Snow joke

Oh, the bliss! The Treasures’ ludicrously expensive schools are shut, shuddering at the thought of a single snowflake sullying their immaculate tarmac, and we have spent two days at Brockwell Park, whooshing down slopes on my least favourite tray from Peter Jones, emblazoned with an unpleasantly photographic rendition of a passion fruit.

There was some muttering from the darlings, I do admit, as they are used to their top of the range Swiss sleigh, which has every possible embellishment a girl could want, short of a team of matching Lipizzaner ponies to pull you along (I was working on that when everything went belly-up Abroad). But, as I pointed out, someone just along from us was using a blue Ikea bag and there were a couple of boys making do perfectly well with corrugated cardboard, accessorised only with merry smiles.

Best of all, while I was working on developing a lushly apple-cheeked glow in the great outdoors, True Love was snowed in at home, unable to get to his office in an achingly trendy part of town and forced to bunker down in Divorce Towers with only his laptop and Jumbo the bunny for company.

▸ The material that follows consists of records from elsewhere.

(** The writes to keys of other families do not matter for a meta key. *)
Lemma write_meta kvs (pre post : list KV) (g : option bytes → option bytes) m n key :
  (∃ r, key = mvccMeta +:+ r) →
  GoMemDB.apply_kvs (pre ++ map (λ kv : KV, (dkey kv.1 n, g kv.2)) kvs ++ post) m !! key =
    match GoMemDB.last_write key (pre ++ post) with Some w => w | None => m !! key end.
Proof using Type.
  intros (r & ->). rewrite GoMemDB.lookup_apply_kvs, !GoMemDB.last_write_app.
  rewrite (last_write_other _ (map _ kvs)); [by destruct (GoMemDB.last_write _ post)|].
  intros kv Hkv E. apply list_elem_of_fmap in Hkv as (kv' & -> & _). simpl in E. rewrite dkey_eq' in E.
  symmetry in E. by apply meta_data in E.
Qed.

Lemma str_prefix_split a b s : String.prefix (a +:+ b) s = true → ∃ r, s = a +:+ r.
Proof using Type. intros H. apply str_prefix_drop in H. rewrite str_app_assoc in H. eauto. Qed.

Lemma vkey_prefix v : String.prefix mvccMetaVersion (vkey v) = true.
Proof using Type. apply str_prefix_app. Qed.
Lemma not_version_prefix hash : plain hash → String.prefix mvccMetaVersion (hkey hash) = false.
Proof using Type.
  intros H. destruct (String.prefix mvccMetaVersion (hkey hash)) eqn:E; [|done].
  apply str_prefix_drop in E. unfold mvccMetaVersion, hkey, getVersionHashKey in E.
  rewrite str_app_assoc in E. apply str_app_inj_l in E.
  unfold plain in H. rewrite E in H. done.
Qed.
Lemma klkey_prefix v : String.prefix mvccMetaVersion (klkey v) = false.
Proof using Type. by rewrite klkey_eq. Qed.
(* ===== verification/Types.v ===== *)
(** Executor names, executor keys and amounts: [types/types.go] and the
    parallel-chain predicates of [types/config.go].

    The process-wide configuration those functions read (the chain title, the
    list of executors users may create) is an explicit argument. *)

From Stdlib Require Import Ascii String.
From S2P Require Import Prelude.
Local Open Scope string_scope.

(** ** Constants of [types/config.go] and [types/const.go] *)

Definition Coin : Z := 100000000.
Definition MaxCoin : Z := 100000000000000000.
Definition TokenPrecision : Z := 100000000.
Definition MaxTokenBalance : Z := 900 * 100000000 * TokenPrecision.
Definition MaxExecNameLength : nat := 100.

Definition UserKeyX : string := "user.".
Definition ParaKeyX : string := "user.p.".
Definition bytesExec : string := "exec-".
Definition commonPrefix : string := "mavl-".

Definition CheckAmount (amount : Z) : bool :=
  if (amount <=? 0)%Z || (MaxCoin <=? amount)%Z then false else true.

Section Config.
(** [title] is the chain title; [AllowUserExec] the executors of the configuration. *)
Context (title : string) (AllowUserExec : list string).

Definition isPara : bool :=
  (count_char "." title =? 3)%nat && String.prefix ParaKeyX title.

Definition IsParaExecName (exec : string) : bool := String.prefix ParaKeyX exec.

Definition IsMyParaExecName (exec : string) : bool :=
  IsParaExecName exec && String.prefix title exec.

Definition ExecName (name : string) : string :=
  if (1 <? String.length name)%nat && String.prefix "#" name then str_drop 1 name
  else if IsParaExecName name then name
  else if isPara then title +:+ name
  else name.

Definition GetParaExec (execer : string) : string :=
  if negb isPara then execer
  else if negb (String.prefix title execer) then execer
  else str_drop (String.length title) execer.

(** The loop of [GetParaExecName]: [rest] is [execer[i:]]. *)
Fixpoint para_exec_loop (execer rest : string) (count : nat) : string :=
  match rest with
  | EmptyString => execer
  | String c rest' =>
      let count := if Ascii.eqb c "." then S count else count in
      if (count =? 3)%nat && negb (String.eqb rest' "") then rest'
      else para_exec_loop execer rest' count
  end.

Definition GetParaExecName (execer : string) : string :=
  if negb (String.prefix ParaKeyX execer) then execer
  else para_exec_loop execer execer 0.

(** The loop of [GetRealExecName] returns the final [index]. *)
Fixpoint user_exec_loop (rest : string) (i count index : nat) : nat :=
  match rest with
  | EmptyString => index
  | String c rest' =>
      let count := if Ascii.eqb c "." then S count else count in
      let index := i in
      if (count =? 2)%nat then index - 1
      else user_exec_loop rest' (S i) count index
  end.

Definition GetRealExecName (execer : string) : string :=
  let execer := GetParaExecName execer in
  if String.prefix ParaKeyX execer then execer
  else if String.prefix UserKeyX execer then
    let index := user_exec_loop execer 0 0 0 in
    let e := str_slice (String.length UserKeyX) (index + 1) execer in
    if (0 <? String.length e)%nat then e else execer
  else execer.

Definition IsAllowExecName (name execer : string) : bool :=
  if (MaxExecNameLength <? String.length name)%nat
     || (MaxExecNameLength <? String.length execer)%nat then false
  else if (String.length name <? 3)%nat || (String.length execer <? 3)%nat then false
  else if has_char "-" name || has_char "#" name then false
  else if negb (String.eqb name execer)
          && negb (String.eqb name (GetRealExecName execer)) then false
  else if String.prefix UserKeyX name then true
  else existsb (String.eqb name) AllowUserExec.
End Config.

(** ** State keys: ["mavl-" execer "-" ...] *)

(** The first loop of [GetExecKey] over [key[len(commonPrefix):]]:
    [n] counts the dashes seen, the result is ([start], [end]). *)
Fixpoint exec_key_scan (rest : string) (i n start : nat) : nat * nat :=
  match rest with
  | EmptyString => (start, 0)
  | String c rest' =>
      if Ascii.eqb c "-" then
        let n := S n in
        let start := if (n =? 2)%nat then i + 1 else start in
        if (n =? 3)%nat then (start, i) else exec_key_scan rest' (S i) n start
      else exec_key_scan rest' (S i) n start
  end.

(** The second loop: the position of the first [':'] at or after [k]. *)
Fixpoint find_colon (rest : string) (k : nat) : option nat :=
  match rest with
  | EmptyString => None
  | String c rest' => if Ascii.eqb c ":" then Some k else find_colon rest' (S k)
  end.

Definition GetExecKey (key : bytes) : string * bool :=
  let plen := String.length commonPrefix in
  let '(start, end_) := exec_key_scan (str_drop plen key) plen 0 0 in
  if (0 <? start)%nat && (0 <? end_)%nat then
    if String.eqb (str_slice start (end_ + 1) key) bytesExec then
      let start := end_ + 1 in
      match find_colon (str_drop end_ key) end_ with
      | Some k => (str_slice start k key, true)
      | None => ("", false)
      end
    else ("", false)
  else ("", false).

(** The loop of [FindExecer]: the position of the first ['-'] at or after [i]. *)
Fixpoint find_dash (rest : string) (i : nat) : option nat :=
  match rest with
  | EmptyString => None
  | String c rest' => if Ascii.eqb c "-" then Some i else find_dash rest' (S i)
  end.

Definition FindExecer (key : bytes) : outcome bytes :=
  if negb (String.prefix commonPrefix key) then Err (ErrOther "ErrMavlKeyNotStartWithMavl")
  else
    let plen := String.length commonPrefix in
    match find_dash (str_drop plen key) plen with
    | Some i => Ret (str_slice plen i key)
    | None => Err (ErrOther "ErrNoExecerInMavlKey")
    end.

(** ** Lemmas *)

Lemma CheckAmount_true amount : CheckAmount amount = true ↔ (0 < amount < MaxCoin)%Z.
Proof.
  unfold CheckAmount.
  destruct (Z.leb_spec amount 0), (Z.leb_spec MaxCoin amount); simpl; split; try done; lia.
Qed.

(** Scanning a text without the separator only moves the position. *)
Lemma find_dash_app a b i :
  has_char "-" a = false → find_dash (a +:+ String "-" b) i = Some (i + String.length a).
Proof.
  revert i. induction a as [|c a IH]; intros i H; simpl in *.
  - f_equal. lia.
  - apply orb_false_iff in H as [-> H]. rewrite IH by done. f_equal. lia.
Qed.

Lemma find_colon_app a b k :
  has_char ":" a = false → find_colon (a +:+ String ":" b) k = Some (k + String.length a).
Proof.
  revert k. induction a as [|c a IH]; intros k H; simpl in *.
  - f_equal. lia.
  - apply orb_false_iff in H as [-> H]. rewrite IH by done. f_equal. lia.
Qed.

Lemma exec_key_scan_skip a b i n start :
  has_char "-" a = false →
  exec_key_scan (a +:+ b) i n start = exec_key_scan b (i + String.length a) n start.
Proof.
  revert i. induction a as [|c a IH]; intros i H; simpl in *.
  - by rewrite Nat.add_0_r.
  - apply orb_false_iff in H as [-> H]. rewrite IH by done. f_equal. lia.
Qed.

(** The title-dot count: a parallel-chain executor name loses its title. *)
Lemma para_exec_loop_skip execer a b n :
  has_char "." a = false → n < 3 →
  para_exec_loop execer (a +:+ b) n = para_exec_loop execer b n.
Proof.
  intros H Hn. induction a as [|c a IH]; simpl in *; [done|].
  apply orb_false_iff in H as [-> H].
  destruct (Nat.eqb_spec n 3); [lia|]. simpl. auto.
Qed.

Lemma para_exec_name_strip t n :
  has_char "." t = false → n ≠ "" → GetParaExecName (ParaKeyX +:+ t +:+ "." +:+ n) = n.
Proof.
  intros Ht Hn. unfold GetParaExecName. rewrite str_prefix_app. simpl negb. cbv iota.
  generalize (ParaKeyX +:+ t +:+ "." +:+ n) at 1. intros e.
  simpl. rewrite para_exec_loop_skip by (done || lia). simpl.
  destruct (String.eqb_spec n ""); [done|]. done.
Qed.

Natually, the moment we were back, he managed to get the front door open, (my strategic piles of snow were no match for his manly muscles, sigh) and he was off, saying he was going to do the panic buying at Sainsbury’s Local. I thought that would be the last we saw of him for some time, but he made his way courageously home through the wild, snow-blasted terrain of Herne Hill with not one, but four different types of humous and a brace of avocados.

Hmm. Humous was on the list, and I was mindful that, as ever, I was not only looking a gift Lipizzaner in the mouth but kicking it in the shins for good measure by even mentioning staples like milk, bread and butter. ‘Humous?’ I said weakly.

He shrugged. ‘They’d run out of doughnuts,’ he explained.